I'm ranked somewhere around 25% in my graduating class, so while the REALLY tough schools aren't an option, I'm pretty much open to any suggestions.
Thanks for any help you can offer.
― Bob Norris, Friday, 25 November 2005 06:05 (twenty years ago)
― Erick Dampier is better than Shaq (miloaukerman), Friday, 25 November 2005 06:09 (twenty years ago)
As for region, I would say no farther west than Chicago and whatever is above and below that. (I'm in Virginia right now).
The major thing here, though, is that I want an urban environment. Again, I can't believe I forgot to include that. Size doesn't matter, but urban colleges tend to be bigger anyway.
Thanks again.
― Bob Norris, Friday, 25 November 2005 06:15 (twenty years ago)
― sunny successor (he hates my guts, we had a fight) (katharine), Friday, 25 November 2005 06:36 (twenty years ago)
Also: this runs completely counter to your preferences, but there's a buttload of schools in California that have put a lot into their writing programs -- usually by investing in MFA programs and then having serious undergrad programs build out of that.
― nabiscothingy, Friday, 25 November 2005 06:38 (twenty years ago)
― Pleasant Plains /// (Pleasant Plains ///), Friday, 25 November 2005 08:16 (twenty years ago)
― tres letraj (tehresa), Friday, 25 November 2005 08:21 (twenty years ago)
heh
― Amateur(ist) (Amateur(ist)), Friday, 25 November 2005 09:19 (twenty years ago)
― nabiscothingy, Friday, 25 November 2005 19:22 (twenty years ago)
Just in VA, places to consider: UVA (of this list, the most notable nationally recognized English department, how that filters down to the undergrad education however may be up to you), William & Mary, George Mason, Mary Washington, Mary Baldwin. Also, are you interested in studying literature or in creative writing? All schools will have well developed literature departments, but if you want to focus on creative writing you may have to be more selective.
Also, there was a thread about G. Crump's daughter who was interested in writing programs in the South, they were some good suggestions there. See if you can find that, or maybe someone could link to it. I can't remember what it was called.

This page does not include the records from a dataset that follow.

(* ===== verification/WsTransportThms.v ===== *)
(** * Theorems of the WebSocket transport

    A conversation arrives as the byte stream it carries, in whatever segments
    the bytes come; which errors the filter can make; how it ends. *)
From S2P Require Import Prelude WsMask WsProto WsFrame WsCodec WsTransport.

(** ** Messages on the wire *)

Definition frame_bytes (mask : bool) (mk : WsMessage * Z) : list Z :=
  let pl := message_payload mk.1 in
  frame_header mk.2 (zlen pl) (message_op mk.1).1 (message_op mk.1).2 mask ++ frame_body mk.2 pl mask.
#[local] Arguments frame_bytes : simpl never.

(** What a transport carries: binary data, whole or fragmented, and pings and
    pongs between. *)
Definition binary (m : WsMessage) : bool :=
  match m with MText _ | MContinuation (FirstText _) | MClose _ => false | _ => true end.
Definition data_of (m : WsMessage) : list Z :=
  match m with
  | MBinary b | MContinuation (FirstBinary b) | MContinuation (Continue b) | MContinuation (Last b) => b
  | _ => []
  end.
Definition pong_of (m : WsMessage) : option WsMessage :=
  match m with MPing b => Some (MPong b) | _ => None end.

Fixpoint frag_all (open : bool) (ms : list WsMessage) : option bool :=
  match ms with
  | [] => Some open
  | m :: ms => o ← frag_step open (message_kind m); frag_all o ms
  end.

Section Wire.
Context (lossy : list Z -> list Z).

(** A message a peer of limit [max] can be sent, with its key. *)
Definition carried (max : Z) (mk : WsMessage * Z) : Prop :=
  sendable lossy max mk.1 /\ wf_key mk.2 /\ binary mk.1 = true.

Lemma decode_frame addr d max m key o rest :
  0 <= addr -> ws_max_size d = max -> sendable lossy max m -> wf_key key ->
  frag_step (has d WsFlags.R_CONTINUATION) (message_kind m) = Some o ->
  exists d', ws_decode lossy addr d (frame_bytes (has d WsFlags.SERVER) (m, key) ++ rest) = (Ok (Some (frame_of m)), d', rest) /\
    has d' WsFlags.R_CONTINUATION = o /\ has d' WsFlags.SERVER = has d WsFlags.SERVER /\ ws_max_size d' = max.
Proof.
  intros Ha Hmax Hok Hk Ho. pose proof Hok as (Hp & Hl & Hc & _). destruct (message_op_ok m) as [Hop Hctl].
  set (e := mkWsCodec (Z.lor (if has d WsFlags.SERVER then 0 else 1) (if has d WsFlags.R_CONTINUATION then 4 else 0)) 0).
  assert (Hsync : in_sync e d) by (unfold in_sync, e; by destruct (has d WsFlags.SERVER), (has d WsFlags.R_CONTINUATION)).
  pose proof (ws_encode_frag key 0 e m []) as He. rewrite <- (proj2 Hsync), Ho in He.
  destruct He as (e' & out & He & Hw & _ & Hs).
  destruct (deliver_message lossy e d _ _ _ _ _ _ max Hsync Hok He) as (d' & Hd & [Hs' Hr'] & Hm).
  exists d'. split_and!; [|congruence| |congruence].
  - unfold ws_decode, frame_bytes. cbn [fst snd]. rewrite <- app_assoc. rewrite parse_frame; try done; [by rewrite Hd|congruence|].
    by rewrite Hctl.
  - rewrite Hs', Hs. destruct Hsync as [-> _]. done.
Qed.

Lemma decode_partial addr d max m key k :
  ws_max_size d = max -> sendable lossy max m -> wf_key key ->
  (k < length (frame_bytes (has d WsFlags.SERVER) (m, key)))%nat ->
  let p := take k (frame_bytes (has d WsFlags.SERVER) (m, key)) in ws_decode lossy addr d p = (Ok None, d, p).
Proof.
  intros Hmax Hok Hk Hl p. pose proof Hok as (Hp & Hz & _ & _). destruct (message_op_ok m) as [Hop _].
  unfold ws_decode, p, frame_bytes. cbn [fst snd]. by rewrite parse_frame_prefix by (done || congruence).
Qed.

Lemma decode_empty addr d : ws_decode lossy addr d [] = (Ok None, d, []).
Proof. done. Qed.

(** Bytes received so far are whole frames and a part of the next. *)
Lemma split_received mask max ms : forall x rest,
  Forall (carried max) ms -> x ++ rest = concat (map (frame_bytes mask) ms) ->
  exists done todo p, ms = done ++ todo /\ x = concat (map (frame_bytes mask) done) ++ p /\
    p ++ rest = concat (map (frame_bytes mask) todo) /\
    forall addr d, has d WsFlags.SERVER = mask -> ws_max_size d = max -> ws_decode lossy addr d p = (Ok None, d, p).
Proof.
  induction ms as [|mk ms IH]; intros x rest Hms Hx; cbn [map concat] in Hx.
  { apply app_eq_nil in Hx as [-> ->]. exists [], [], []. split_and!; try done. }
  inversion_clear Hms as [|? ? (Hok & Hk & Hb) Hms'].
  destruct (Nat.lt_ge_cases (length x) (length (frame_bytes mask mk))) as [Hl|Hl].
  - exists [], (mk :: ms), x. split_and!; try done. intros addr d <- Hmax.
    assert (Hxt : x = take (length x) (frame_bytes (has d WsFlags.SERVER) mk)).
    { apply (f_equal (take (length x))) in Hx. rewrite take_app_length, take_app_le in Hx by lia. done. }
    rewrite Hxt. destruct mk as [m key]. by apply (decode_partial addr d max).
  - assert (exists x2, x = frame_bytes mask mk ++ x2) as [x2 ->].
    { exists (drop (length (frame_bytes mask mk)) x). apply (f_equal (take (length (frame_bytes mask mk)))) in Hx.
      rewrite take_app_length, take_app_le in Hx by lia. rewrite <- Hx at 1. by rewrite take_drop. }
    rewrite <- app_assoc in Hx. apply app_inv_head in Hx.
    destruct (IH x2 rest Hms' Hx) as (dn & todo & p & -> & -> & Hp & Hd).
    exists (mk :: dn), todo, p. split_and!; try done. cbn [map concat]. by rewrite app_assoc.
Qed.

As for cities, do you mean large cities, or small college-town-ish cities? If you mean large cities, Columbia, NYU, New School, Penn, U of Chicago, Georgetown, etc. Good luck.
― Mary (Mary), Friday, 25 November 2005 20:02 (twenty years ago)

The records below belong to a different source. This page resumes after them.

(* ===== verification/HyperRtThms.v ===== *)
(** * Theorems of the runtime adapters

    What hyper may rely on: a read gives the next bytes and ends only at the end,
    a write takes a part that is not empty and nothing else, a read that is not
    ready will be woken, a flush is complete; the protocol that is detected; the
    milliseconds of a timer. *)
From S2P Require Import Prelude HyperRt.

(** ** What geario's io promises *)

(** [unread] are the bytes from the peer that nobody took yet, [buffered] those of
    them that are in the read buffer; [written] are the bytes that were accepted
    to be sent, [unsent] those of them that are still here; [armed] says that the
    task is woken by the next thing that can be read.  [read_ready] may be ready
    with nothing that is new, but not for ever: at most [idle_readies] times
    before the buffer grows or the end comes. *)
Class TransportLaws (I : Type) `{TransportIo I} := {
  unread : I -> list Z;
  buffered : I -> list Z;
  written : I -> list Z;
  unsent : I -> list Z;
  armed : I -> bool;
  idle_readies : I -> nat;
  buffered_unread i : exists r, unread i = buffered i ++ r;
  with_read_buf_spec A f (i : I) n a :
    f (buffered i) = (a, drop n (buffered i)) -> (n <= length (buffered i))%nat ->
    exists i', with_read_buf (A := A) f i = (a, i') /\ buffered i' = drop n (buffered i) /\ unread i' = drop n (unread i) /\
      written i' = written i /\ (idle_readies i' <= idle_readies i)%nat;
  read_ready_spec i : let '(r, i') := poll_read_ready i in
    unread i' = unread i /\ written i' = written i /\
    match r with
    | Pending => armed i' = true /\ buffered i' = buffered i
    | Ready (Ok None) => buffered i = [] -> unread i = []
    | Ready _ => True
    end;
  read_ready_await i : let '(r, i') := read_ready i in
    unread i' = unread i /\ written i' = written i /\
    match r with
    | Ok None => buffered i' = unread i' /\ buffered i' = buffered i
    | Ok (Some _) => (length (buffered i) + idle_readies i' < length (buffered i') + idle_readies i)%nat
    | Err _ => True
    end;
  flush_spec full i : let '(r, i') := io_poll_flush full i in
    unread i' = unread i /\ written i' = written i /\ (full = true -> r = Ready (Ok tt) -> unsent i' = []);
  try_write_spec bufs i : let '(r, i') := try_write_vectored bufs i in
    unread i' = unread i /\
    match r with
    | Ok n => (n <= length (concat bufs))%nat /\ written i' = written i ++ take n (concat bufs)
    | Err _ => written i' = written i
    end;
  write_buf_spec data i : let '(r, i') := with_write_buf data i in
    unread i' = unread i /\ written i' = match r with Ok _ => written i ++ data | Err _ => written i end;
  send_buf_spec i : let '(r, i') := send_buf i in unread i' = unread i /\ written i' = written i
}.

― youn, Friday, 25 November 2005 20:11 (twenty years ago)
It is funny how the majority of Mary's recommendations have the word 'Mary' in them.

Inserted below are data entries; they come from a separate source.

(** Opening a ticket: a number that nobody waits for. *)
Lemma open_ticket_spec t s id tk s' :
  Good s -> is_Some (workers s !! t) -> next_local (worker s t) < 2 ^ 32 - 1 -> open_ticket t s = (id, tk, s') ->
  Good s' /\ id = ticket_id t (next_local (worker s t)) /\ tk = tickets s /\ tickets s' = S (tickets s) /\
  0 < next_local (worker s t) /\ owner id = t /\
  (forall t' id', pend s' t' id' = if decide ((t', id') = (t, id)) then Some tk else pend s t' id') /\
  (forall t', is_Some (workers s' !! t') <-> is_Some (workers s !! t')) /\
  (forall t', next_local (worker s' t') = if decide (t = t') then next_local (worker s t') + 1 else next_local (worker s t')) /\
  replies s' = replies s.
Proof.
  intros Hg Ht Hn Ho. assert (Hgood : Good s').
  { replace s' with (ev_apply (fun _ => None) (fun _ => None) (Ev_Ticket t) s) by (unfold ev_apply; by rewrite Ho).
    apply event_good; [|done]. by apply bool_decide_eq_true. }
  destruct (inv_worker s (good_inv s Hg) t Ht) as [Htr Hnr].
  unfold open_ticket, register in Ho. destruct (ensure_worker_mailbox_mail t s) as [m Hm]. rewrite Hm in Ho. simplify_eq.
  assert (Hw : forall t', worker (set_mail s m) t' = worker s t') by done. rewrite !Hw in *. simpl.
  assert (Hu : Z.max (u32 (next_local (worker s t) + 1)) 1 = next_local (worker s t) + 1).
  { unfold u32. rewrite Z.mod_small by lia. lia. }
  split_and!; try done; try lia.
  - apply owner_id; lia.
  - intros t' id'. unfold pend. rewrite worker_insert. case_decide as Hd.
    + subst t'. simpl. fold (ticket_id t (next_local (worker s t))). case_decide as He.
      * simplify_eq. by rewrite lookup_insert_eq.
      * rewrite lookup_insert_ne; [done|]. intros <-. by apply He.
    + rewrite decide_False by (by intros [= -> ?]). done.
  - intros t'. split.
    + intros H. by apply dom_insert_worker in H as [->|?].
    + intros H. by apply (insert_known (set_mail s m) t _ t' (next_worker s) m (S (tickets s)) (replies s) (bodies s)).
  - intros t'. rewrite worker_insert. case_decide; [subst|done]. simpl. by rewrite Hu.
Qed.

#[local] Existing Instance grows_preorder.
#[local] Opaque owner ticket_id u32.

(** ** The requests in flight *)

Section Server.
Context {F : Type} `{BodyUtil F} (fits : list Header -> bool) (name_from value_from : list Z -> option (list Z)).

Definition ticket_of (d : Dispatch F) : option (Z * nat) :=
  match d with
  | D_Reading _ _ => None
  | D_Calling _ id tk | D_Waiting _ id tk => Some (id, tk)
  | D_Done k _ | D_Dropped k => k
  end.

(** The worker a task runs on, and the ticket it still waits for. *)
Definition on (d : Dispatch F) : option Z :=
  match d with D_Reading t _ | D_Calling t _ _ | D_Waiting t _ _ => Some t | _ => None end.
Definition waits (d : Dispatch F) : option (Z * nat) :=
  match d with D_Calling _ id tk | D_Waiting _ id tk => Some (id, tk) | _ => None end.

(** The response of an ended request with a ticket is that of its reply. *)
Definition settled (s : Sys) (d : Dispatch F) : Prop :=
  match d with
  | D_Done (Some (_, tk)) r => exists reply, (tk, reply) ∈ replies s /\ r = build_response fits reply
  | _ => True
  end.

(** With [n] bodies read so far. *)
Record Tickets (n : Z) (w : Server F) : Prop := {
  ti_good : Good (sv_sys w);
  ti_next t : is_Some (workers (sv_sys w) !! t) -> next_local (worker (sv_sys w) t) <= 1 + n;
  ti_on i d t : sv_tasks w !! i = Some d -> on d = Some t -> is_Some (workers (sv_sys w) !! t);
  ti_id i d id tk : sv_tasks w !! i = Some d -> ticket_of d = Some (id, tk) ->
    is_Some (workers (sv_sys w) !! owner id) /\
    (exists v, id = ticket_id (owner id) v /\ 0 <= v < next_local (worker (sv_sys w) (owner id))) /\ (tk < tickets (sv_sys w))%nat;
  ti_owner i d t id tk : sv_tasks w !! i = Some d -> on d = Some t -> ticket_of d = Some (id, tk) -> owner id = t;
  ti_apart i j d e k l : sv_tasks w !! i = Some d -> sv_tasks w !! j = Some e -> ticket_of d = Some k -> ticket_of e = Some l ->
    i <> j -> k.1 <> l.1 /\ k.2 <> l.2;
  ti_pend t id tk : pend (sv_sys w) t id = Some tk -> exists i d, sv_tasks w !! i = Some d /\ ticket_of d = Some (id, tk);
  ti_waits i d id tk : sv_tasks w !! i = Some d -> waits d = Some (id, tk) ->
    pend (sv_sys w) (owner id) id = Some tk \/ tk ∈ (replies (sv_sys w)).*1;
  ti_settled i d : sv_tasks w !! i = Some d -> settled (sv_sys w) d
}.

Lemma server_new_tickets : Tickets 0 server_new.
Proof.
  assert (He : forall i, sv_tasks (server_new (F := F)) !! i = None) by (intros i; apply lookup_empty).
  assert (Hw : forall t, ~ is_Some (workers (sv_sys (server_new (F := F))) !! t)) by (intros t [? Ht]; cbn in Ht; by rewrite lookup_empty in Ht).
  split.
  - apply sys_new_good.
  - by intros t ?%Hw.
  - intros i d t Hi. by rewrite He in Hi.
  - intros i d id tk Hi. by rewrite He in Hi.
  - intros i d t id tk Hi. by rewrite He in Hi.
  - intros i j d e k l Hi. by rewrite He in Hi.
  - intros t id tk Hp%known_pend. by apply Hw in Hp.
  - intros i d id tk Hi. by rewrite He in Hi.
  - intros i d Hi. by rewrite He in Hi.
Qed.

(** A step of the tickets' tables alone. *)
Lemma tickets_sys n w s :
  Tickets n w -> 0 <= n -> advances (sv_sys w) s -> Good s -> (tickets (sv_sys w) <= tickets s)%nat -> Tickets n (with_sys s w).
Proof.
  intros [Hg Hn Hon Hid Hown Hap Hpe Hwa Hse] H0 Ha Hg' Htk. split; cbn [sv_sys sv_tasks with_sys]; [exact Hg'| | | |exact Hown|exact Hap| | |].
  - intros t Ht. destruct (av_new _ _ Ha t Ht) as [Hk| ->]; [|lia]. rewrite (av_next _ _ Ha) by done. by apply Hn.
  - intros i d t Hd Ht. apply (av_known _ _ Ha). by apply (Hon i d).
  - intros i d id tk Hd Ht. destruct (Hid i d id tk Hd Ht) as (Hk & Hv & Hl). split_and!; [by apply (av_known _ _ Ha)| |lia].
    by rewrite (av_next _ _ Ha) by done.
  - intros t id tk Hp. apply (Hpe t). by apply (av_pend _ _ Ha).
  - intros i d id tk Hd Ht. destruct (Hwa i d id tk Hd Ht) as [Hp|Hr]; [by apply (av_left _ _ Ha)|right].
    destruct (av_replies _ _ Ha) as [l ->]. rewrite fmap_app, elem_of_app. by left.
  - intros i d Hd. specialize (Hse i d Hd). destruct d as [| | |[[id tk]|] r|]; [exact I|exact I|exact I| |exact I|exact I].
    cbn [settled] in *. destruct Hse as (reply & Hin & ->). exists reply. split; [|done]. destruct (av_replies _ _ Ha) as [l ->].
    apply elem_of_app. by left.
Qed.

(** A task moves on, with the ticket it has. *)
Lemma tickets_move n w i d d' :
  Tickets n w -> sv_tasks w !! i = Some d -> ticket_of d' = ticket_of d ->
  (forall t, on d' = Some t -> on d = Some t) -> (forall k, waits d' = Some k -> waits d = Some k) -> settled (sv_sys w) d' ->
  Tickets n (put_task i d' w).
Proof.
  intros [Hg Hn Hon Hid Hown Hap Hpe Hwa Hse] Hi Ht Ho Hw Hs.
  assert (Hl : forall j e, <[i := d']> (sv_tasks w) !! j = Some e ->
    exists e0, sv_tasks w !! j = Some e0 /\ ticket_of e = ticket_of e0 /\ (forall t, on e = Some t -> on e0 = Some t) /\
      (forall k, waits e = Some k -> waits e0 = Some k)).
  { intros j e He. destruct (decide (i = j)) as [<-|Hne].
    - rewrite lookup_insert_eq in He. simplify_eq. eauto.
    - rewrite lookup_insert_ne in He by done. eauto. }
  split; cbn [sv_sys sv_tasks put_task]; [exact Hg|exact Hn|..].
  - intros j e t (e0 & He0 & _ & Ho0 & _)%Hl Het. eauto.
  - intros j e id tk (e0 & He0 & Ht0 & _)%Hl Het. rewrite Ht0 in Het. eauto.
  - intros j e t id tk (e0 & He0 & Ht0 & Ho0 & _)%Hl H1 H2. rewrite Ht0 in H2. eauto.
  - intros j1 j2 e1 e2 k l (a & Ha1 & Ha2 & _)%Hl (b & Hb1 & Hb2 & _)%Hl Hk Hl'. rewrite Ha2 in Hk. rewrite Hb2 in Hl'.
    by eapply Hap.
  - intros t id tk Hp. destruct (Hpe t id tk Hp) as (j & e & Hj & He). destruct (decide (i = j)) as [<-|Hne].
    + exists i, d'. rewrite lookup_insert_eq. simplify_eq. by rewrite Ht.
    + exists j, e. by rewrite lookup_insert_ne.
  - intros j e id tk (e0 & He0 & _ & _ & Hw0)%Hl Hk. eauto.
  - intros j e He. destruct (decide (i = j)) as [<-|Hne].
    + rewrite lookup_insert_eq in He. by simplify_eq.
    + rewrite lookup_insert_ne in He by done. eauto.
Qed.

(** A task without a ticket is put in. *)
Lemma tickets_put n w i d :
  Tickets n w -> (forall e, sv_tasks w !! i = Some e -> ticket_of e = None) -> ticket_of d = None -> waits d = None ->
  settled (sv_sys w) d -> (forall t, on d = Some t -> is_Some (workers (sv_sys w) !! t)) -> Tickets n (put_task i d w).
Proof.
  intros [Hg Hn Hon Hid Hown Hap Hpe Hwa Hse] Hi Ht Hw Hs Ho.
  assert (Hl : forall j e, <[i := d]> (sv_tasks w) !! j = Some e -> ticket_of e <> None -> sv_tasks w !! j = Some e).
  { intros j e He. destruct (decide (i = j)) as [<-|Hne].
    - rewrite lookup_insert_eq in He. by simplify_eq.
    - by rewrite lookup_insert_ne in He. }
  split; cbn [sv_sys sv_tasks put_task]; [exact Hg|exact Hn|..].
  - intros j e t He Het. destruct (decide (i = j)) as [<-|Hne].
    + rewrite lookup_insert_eq in He. simplify_eq. by apply Ho.
    + rewrite lookup_insert_ne in He by done. by eapply Hon.
  - intros j e id tk He Het. eapply Hid; [|exact Het]. apply Hl; [done|congruence].
  - intros j e t id tk He H1 H2. eapply Hown; [|exact H1|exact H2]. apply Hl; [done|congruence].
  - intros j1 j2 e1 e2 k l He1 He2 Hk Hk'. eapply Hap; [| |exact Hk|exact Hk']; apply Hl; try done; congruence.
  - intros t id tk Hp. destruct (Hpe t id tk Hp) as (j & e & Hj & He). destruct (decide (i = j)) as [<-|Hne].
    + specialize (Hi e Hj). congruence.
    + exists j, e. by rewrite lookup_insert_ne.
  - intros j e id tk He Hk. destruct (decide (i = j)) as [<-|Hne].
    + rewrite lookup_insert_eq in He. congruence.
    + rewrite lookup_insert_ne in He by done. eauto.
  - intros j e He. destruct (decide (i = j)) as [<-|Hne].
    + rewrite lookup_insert_eq in He. by simplify_eq.
    + rewrite lookup_insert_ne in He by done. eauto.
Qed.

(** The body of a request is there, and its ticket opened. *)
Lemma tickets_open n w i t rq id tk s h :
  Tickets n w -> 1 + n < 2 ^ 32 - 1 -> sv_tasks w !! i = Some (D_Reading t rq) -> open_ticket t (sv_sys w) = (id, tk, s) ->
  Tickets (n + 1) (mkServer s (<[i := D_Calling t id tk]> (sv_tasks w)) h).
Proof.
  intros HT Hn Hi Ho. pose proof HT as [Hg Hnx Hon Hid Hown Hap Hpe Hwa Hse].
  assert (Ht : is_Some (workers (sv_sys w) !! t)) by (by apply (Hon i (D_Reading t rq))).
  pose proof (Hnx t Ht) as Hnt.
  destruct (open_ticket_spec t (sv_sys w) id tk s Hg Ht ltac:(lia) Ho) as (Hg' & Hv & Htk & Htk' & Hpos & Hoid & Hp & Hw & Hnl & Hr).
  assert (Hfresh : forall j d id' tk', sv_tasks w !! j = Some d -> ticket_of d = Some (id', tk') -> id <> id' /\ tk <> tk').
  { intros j d id' tk' Hd He. destruct (Hid j d id' tk' Hd He) as (Hk & (v & Hv' & Hvr) & Hl). split; [|lia]. intros <-.
    rewrite Hoid in Hv', Hvr. rewrite Hv in Hv'. apply (f_equal u32) in Hv'. rewrite !ticket_id_low in Hv' by lia. lia. }
  assert (Hl : forall j d, <[i := D_Calling t id tk]> (sv_tasks w) !! j = Some d ->
    (j = i /\ d = D_Calling t id tk) \/ (j <> i /\ sv_tasks w !! j = Some d)).
  { intros j d Hd. apply lookup_insert_Some in Hd as [[<- <-]|[? ?]]; [by left|right; by split]. }
  split; cbn [sv_sys sv_tasks].
  - exact Hg'.
  - intros t' Ht'%Hw. rewrite Hnl. specialize (Hnx t' Ht'). case_decide; lia.
  - intros j d t' [[-> ->]|[_ Hd]]%Hl Hdt; apply Hw; [by simplify_eq/=|by apply (Hon j d)].
  - intros j d id' tk' [[-> ->]|[_ Hd]]%Hl He.
    + simplify_eq/=. rewrite Hoid. split_and!; [by apply Hw| |lia].
      exists (next_local (worker (sv_sys w) t)). rewrite Hnl, decide_True by done. split; [reflexivity|lia].
    + destruct (Hid j d id' tk' Hd He) as (Hk & (v & Hv' & Hvr) & Hl'). split_and!; [by apply Hw| |lia].
      exists v. rewrite Hnl. split; [exact Hv'|]. case_decide; lia.
  - intros j d t' id' tk' [[-> ->]|[_ Hd]]%Hl H1 H2; [by simplify_eq/=|by apply (Hown j d t' id' tk')].
  - intros j1 j2 d e k l [[-> ->]|[Hj1 Hd]]%Hl [[-> ->]|[Hj2 He]]%Hl H1 H2 Hne; [done| | |by apply (Hap j1 j2 d e)].
    + destruct l as [id' tk']. simplify_eq/=. by apply (Hfresh j2 e).
    + destruct k as [id' tk']. simplify_eq/=. destruct (Hfresh j1 d id' tk' Hd H1). split; congruence.
  - intros t' id' tk' Hpe'. rewrite Hp in Hpe'. case_decide as Hd.
    + simplify_eq. exists i. eexists. rewrite lookup_insert_eq. split; [reflexivity|]. reflexivity.
    + destruct (Hpe t' id' tk' Hpe') as (j & d & Hj & Hdj). exists j, d. split; [|done].
      rewrite lookup_insert_ne; [done|]. intros <-. rewrite Hi in Hj. by simplify_eq/=.
  - intros j d id' tk' [[-> ->]|[_ Hd]]%Hl He; rewrite Hp, Hr.
    + simplify_eq/=. rewrite Hoid, decide_True by done. by left.
    + rewrite decide_False; [by apply (Hwa j d)|]. intros [= _ He'].
      assert (ticket_of d = Some (id', tk')) as Htd by (by destruct d).
      by destruct (Hfresh j d id' tk' Hd Htd) as [[] _].
  - intros j d [[-> ->]|[_ Hd]]%Hl; [exact I|]. specialize (Hse j d Hd).
    destruct d as [| | |[[id' tk']|] r|]; [exact I|exact I|exact I| |exact I|exact I].
    cbn [settled] in *. by rewrite Hr.
Qed.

― the bellefox, Friday, 25 November 2005 22:03 (twenty years ago)
― the snowfox, Friday, 25 November 2005 22:04 (twenty years ago)
― nabiscothingy, Friday, 25 November 2005 23:37 (twenty years ago)
― giboyeux (skowly), Friday, 25 November 2005 23:56 (twenty years ago)
― jaymc (jaymc), Saturday, 26 November 2005 00:04 (twenty years ago)
In terms of literary analysis, the best undergrad English programs that spring to mind are (big schools)
UC-Berkeley, UC-Davis, UCLA, Michigan, Texas, Iowa, Washington, Wisconsin, Indiana, Colorado, CUNY, SUNY-Buffalo
small schools--
Columbia, Harvard, Princeton, Yale, Brown, Duke, Stanford, Swarthmore, Oberlin, Washington U, U-Chicago
A good rule of thumb, aside from exceptions listed here, is to void the South.
I'm sure I'm forgetting some. But that should get you started. There's a small liberal arts college in Iowa i'm forgetting and one in Minnesota I'm forgetting, searching for either one of which might initiate a better, more comprehensive research paradigm than asking a random message board where you should go.
In terms of creative writing, it's hard to top Iowa. The Writer's Workshop is the most prestigious and selective MFA program in the world, and their students lead undergrad seminars. Michigan's pretty good, too, and so's U-Houston and U-Pitt.
Good luck. Majoring in English is a wonderful thing to do, no matter what anti-people people will tell you.
― Sam Johnson, Saturday, 26 November 2005 01:10 (twenty years ago)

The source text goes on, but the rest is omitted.